### [What the task asks]
Below are several entries. Transcribe exactly those lines that fall from the one with "- destruct (permitted" through the one with "Lemma rexec_rreachable (env", end lines included.

### [Exercise data]
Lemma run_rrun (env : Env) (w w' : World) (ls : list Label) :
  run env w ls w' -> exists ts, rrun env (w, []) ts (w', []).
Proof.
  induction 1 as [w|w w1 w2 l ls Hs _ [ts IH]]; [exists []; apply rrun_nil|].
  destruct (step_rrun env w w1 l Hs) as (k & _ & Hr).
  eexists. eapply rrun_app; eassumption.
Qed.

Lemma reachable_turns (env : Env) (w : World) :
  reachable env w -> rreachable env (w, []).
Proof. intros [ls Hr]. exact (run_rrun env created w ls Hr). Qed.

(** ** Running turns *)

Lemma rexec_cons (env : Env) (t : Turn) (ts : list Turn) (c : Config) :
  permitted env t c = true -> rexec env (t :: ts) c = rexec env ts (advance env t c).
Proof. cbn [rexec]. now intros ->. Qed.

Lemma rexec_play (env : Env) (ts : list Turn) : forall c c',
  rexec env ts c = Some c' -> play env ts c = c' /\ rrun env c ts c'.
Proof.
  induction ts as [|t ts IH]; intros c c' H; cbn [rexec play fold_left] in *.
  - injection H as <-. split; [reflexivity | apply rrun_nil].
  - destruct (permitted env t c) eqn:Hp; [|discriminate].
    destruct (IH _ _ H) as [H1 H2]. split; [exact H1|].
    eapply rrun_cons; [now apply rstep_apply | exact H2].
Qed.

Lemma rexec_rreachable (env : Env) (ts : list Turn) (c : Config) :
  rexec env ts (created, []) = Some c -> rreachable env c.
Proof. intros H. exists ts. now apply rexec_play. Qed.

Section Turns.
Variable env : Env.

### [Result of the task]
  - destruct (permitted env t c) eqn:Hp; [|discriminate].
    destruct (IH _ _ H) as [H1 H2]. split; [exact H1|].
    eapply rrun_cons; [now apply rstep_apply | exact H2].
Qed.

Lemma rexec_rreachable (env : Env) (ts : list Turn) (c : Config) :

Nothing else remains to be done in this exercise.